Never forget your friends.

 

It ought to be the sixth of the Words, Jake thought, giving in and nestling his head against Regina’s shoulder while Quicksilver licked tears off his face. Never forget your friends.

 

* * * * *

 

Somehow, it had become late.

 

The warehouse was dark, the stripped swan-necks of the automatons just silhouettes in the low blue light. Jake found Regina smoking a rollup and watching the canvas mummy of the racer.

 

The last few hours were a blur. Mostly they’d eaten, and laughed, and Ragno and Regina had taken it in turn to tell stories of things that’d happened to them, nice, funny kinds of things. They’d stayed away from heavy subjects, and Jake hadn’t asked any questions. And then they’d gone to bed.
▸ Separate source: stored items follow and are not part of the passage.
Definition program (nodeID : string) (config : RaftRuntimeConfig) (fuel : nat) (c : call) : prog unit :=
  match c with
  | Campaign => campaign nodeID config fuel
  | HeartbeatTick => heartbeat_tick nodeID config fuel
  | VoteCall request => let^ _ := HandleVote nodeID request in Done tt
  | AppendCall request => let^ _ := HandleAppend nodeID request in Done tt
  | InstallCall request => let^ _ := HandleInstall nodeID request in Done tt
  | TimeoutCall request => let^ _ := TimeoutNow nodeID config fuel request in Done tt
  | ProposeCall command => let^ _ := Propose nodeID config fuel command in Done tt
  | AdvanceCall view => let^ _ := AdvanceView nodeID config fuel view in Done tt
  | ChangeCall voters view => let^ _ := ChangeVoters nodeID fuel voters view in Done tt
  | TransferCall => let^ _ := TransferLeadership nodeID fuel in Done tt
  end.

(** A node asks others for their votes, never itself. *)
Definition foreign (nodeID : string) (c : call) : bool :=
  match c with VoteCall request => negb (String.eqb (rv_CandidateID request) nodeID) | _ => true end.

Record node : Type := mkNode { shared : t; threads : list (prog unit) }.

(** The thread [i] takes a step. *)
Definition run_thread (i : nat) (path : list nat) (e : env) (n : node) : option node :=
  match threads n !! i with
  | Some p =>
      match small_step path e (shared n) p with
      | Some (s', p') => Some (mkNode s' (<[i := p']> (threads n)))
      | None => None
      end
  | None => None
  end.

(** A crash loses the threads and what is in memory; the store is opened
    again from its file. *)
Definition restart (n : node) (r : RaftStore) : node :=
  mkNode (mk r RaftFollower "" ∅ None false (past (set_store (shared n) r))) [].

(** ** Clusters *)

(** Every write of a file succeeds, and terms stay below [2^64]. *)
Definition permits (e : env) (s : t) : Prop := fault e = None ∧ CurrentTerm (state (store s)) + 1 < two64.

(** A vote that reaches a node was cast by the peer it asked.  Anything else
    the network may lose, repeat or make up. *)
Definition truthful (c : gmap string node) (s : t) : Prop :=
  ∀ peer request response,
    (peer, Voted request (Some response)) ∈ heard (past s) → rvr_VoteGranted response = true →
    ∃ n, c !! NodeID peer = Some n ∧ (rv_Term request, rv_CandidateID request) ∈ granted (past (shared n)).

Inductive cluster_step (boot : Z) : gmap string node → gmap string node → Prop :=
  | starts c id n config fuel call :
      c !! id = Some n → foreign id call = true →
      cluster_step boot c (<[id := mkNode (shared n) (threads n ++ [program id config fuel call])]> c)
  | runs c id n i path e n' :
      c !! id = Some n → permits e (shared n) → run_thread i path e n = Some n' → truthful c (shared n') →
      cluster_step boot c (<[id := n']> c)
  | restarts c id n r :
      c !! id = Some n → OpenRaftStore None (disk (store (shared n))) id boot = Ok r →
      cluster_step boot c (<[id := restart n r]> c).

(** Nodes start from empty stores. *)
Definition new_node (boot : Z) (id : string) (n : node) : Prop :=
  ∃ r config s config', OpenRaftStore None None id boot = Ok r ∧ NewRaftRuntime r id config = Ok (s, config')
  ∧ n = mkNode s [].

Inductive cluster_run (boot : Z) : gmap string node → Prop :=
  | run_new c : map_Forall (new_node boot) c → cluster_run boot c
  | run_step c c' : cluster_run boot c → cluster_step boot c c' → cluster_run boot c'.

(** Between [ElectionMin] and [ElectionMax]; [random] is what [rand] gives
    below a bound. *)
Definition electionTimeout (random : Z → Z) (c : RaftRuntimeConfig) : Z :=
  let span := ElectionMax c - ElectionMin c in
  if span =? 0 then ElectionMin c else ElectionMin c + random span.

End Runtime.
Jake and Regina were both on the bottom beds of a couple of bunks, although he wasn’t altogether sure why Ragno, who seemed so solitary, had several spare beds. Ragno’s own bedroom was separate and almost eerily empty apart from almost every surface was draped in heavy rag rugs and torn blankets and wedges of foam padding ripped out of cheap cushions. It had a padded door, although the padding was ripped and torn, as though from claws.

 

Jake had thought about asking what had happened, but had decided he probably didn’t want to know. Not just yet.

 

He’d been wrong.

 

He’d felt like he’d only just drifted off when he’d been awoken by a muffled noise that was unmistakably Asura’s roar. For a moment, he’d panicked, thinking they were being attacked, but Regina had caught him and clapped a hand over his mouth.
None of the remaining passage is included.